Obsolescencia programada

La obsolescencia programada, término poco conocido pero importante en la actualidad, es la programación para que, de manera intencional, un producto se vuelva obsoleto en un lapso de tiempo determinado o después de cierto número de usos, garantizando que los consumidores compren productos recurrentemente.

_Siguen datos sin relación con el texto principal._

(** * Streaming candle pipeline of AlpacaBackend: a shallow embedding

    Sources embedded here:
    - [core/services/websocket/utils.py]        [floor_to_bucket]
    - [core/services/websocket/persistence.py]  [CandleRepository.save_candles],
                                                [CandleRepository.fetch_minute_ids]
    - [core/services/websocket/aggregator.py]   [TimeframeAggregator]
    - [core/services/websocket/backfill.py]     [BackfillGuard]
    - [core/services/backfill_coordinator.py]   [request_backfill]

    Conventions.
    - A timezone-aware UTC [datetime] is an integer count of microseconds since
      the Unix epoch; a [timedelta] is an integer count of microseconds.
    - Prices and volumes (Django [FloatField]s) are integers: the merge logic
      only uses [max], [min] and [+] on them.
    - A Python value that may be [None] is an [option]; a dict entry that may be
      absent as well is an [option (option _)] ([None] = key absent).
    - Python dicts are association lists with first-match lookup [dget] and
      in-place assignment [dset] (insertion order is kept, as in Python). *)

From Stdlib Require Import String ZArith List Bool Lia Permutation.
Import ListNotations.
Open Scope Z_scope.

(* ------------------------------------------------------------------------- *)
(** ** Python dicts as association lists *)

Section Dict.
Context {K V : Type} (eqk : K -> K -> bool).

Fixpoint dget (m : list (K * V)) (k : K) : option V :=
  match m with
  | [] => None
  | (k', v) :: r => if eqk k k' then Some v else dget r k
  end.

(** [m[k] = v]: overwrite in place, or append a new entry. *)
Fixpoint dset (m : list (K * V)) (k : K) (v : V) : list (K * V) :=
  match m with
  | [] => [(k, v)]
  | (k', v') :: r => if eqk k k' then (k', v) :: r else (k', v') :: dset r k v
  end.

(** [m.pop(k, None)] *)
Fixpoint dpop (m : list (K * V)) (k : K) : list (K * V) :=
  match m with
  | [] => []
  | (k', v') :: r => if eqk k k' then r else (k', v') :: dpop r k
  end.

Definition dmem (m : list (K * V)) (k : K) : bool :=
  match dget m k with Some _ => true | None => false end.
End Dict.

(* ------------------------------------------------------------------------- *)
(** ** Time *)

Definition datetime := Z.
Definition timedelta := Z.

Definition usec_per_sec : Z := 1000000.
Definition usec_per_min : Z := 60 * usec_per_sec.

Definition minutes (m : Z) : timedelta := m * usec_per_min.
Definition hours (h : Z) : timedelta := h * 60 * usec_per_min.
Definition days (d : Z) : timedelta := d * 24 * 60 * usec_per_min.

(** Days from 1970-01-01 to the proleptic Gregorian date [y-m-d]. *)
Definition days_from_civil (y m d : Z) : Z :=
  let y' := if m <=? 2 then y - 1 else y in
  let era := y' / 400 in
  let yoe := y' - era * 400 in
  let mp := (m + 9) mod 12 in
  let doy := (153 * mp + 2) / 5 + d - 1 in
  let doe := yoe * 365 + yoe / 4 - yoe / 100 + doy in
  era * 146097 + doe - 719468.

(** [datetime(y, mo, d, h, mi, s, tzinfo=pytz.UTC)] *)
Definition utc (y mo d h mi s : Z) : datetime :=
  (((days_from_civil y mo d * 24 + h) * 60 + mi) * 60 + s) * usec_per_sec.

(** [floor_to_bucket(ts, delta)] (utils.py).  [ts] is already UTC-aware
    (a naive one is made aware in UTC first, which is the identity here). *)
Definition floor_to_bucket (ts : datetime) (delta : timedelta) : datetime :=
  (* minutes = int(delta.total_seconds() // 60) *)
  let minutes := delta / usec_per_min in
  if minutes <=? 0 then
    (* ts.replace(second=0, microsecond=0) *)
    ts - ts mod usec_per_min
  else
    (* total_min = int(ts.timestamp() // 60) *)
    let total_min := ts / usec_per_min in
    let bucket_min := (total_min / minutes) * minutes in
    (* datetime.fromtimestamp(bucket_min * 60, tz=pytz.UTC) *)
    bucket_min * usec_per_min.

Esta artimaña inicia en Ginebra hace casi un siglo atrás, cuando entre fabricantes de bombillas eléctricas decidieron limitar la vida útil de sus productos a mil horas, conscientes de que sus bombillas podrían durar más de dos mil quinientas horas (situación no rentable). Este acuerdo quedó instaurado y fue acogido con satisfacción por empresas fabricantes de múltiples artefactos, oficializándose la nueva era del consumo, en donde confluyen la publicidad engañosa, productos poco duraderos o difíciles de reparar y la emisión de millones de toneladas de desechos electrónicos.

Estamos ante un escenario complicado, porque esta práctica consumista está enquistada en el comportamiento del ser humano y se refleja en el ciclo de comprar, botar, comprar. Sin embargo, existen alternativas que podrían resultar viables para combatir a la obsolescencia programada, como: promover normativa legal a nivel internacional y nacional que permita la defensa al consumidor, discusión de este fenómeno en acuerdos mundiales de cambio climático, fortalecer procesos de economía circular y sensibilización ciudadana para prolongar el uso de sus artefactos y no caer en la trampa de comprar innecesariamente.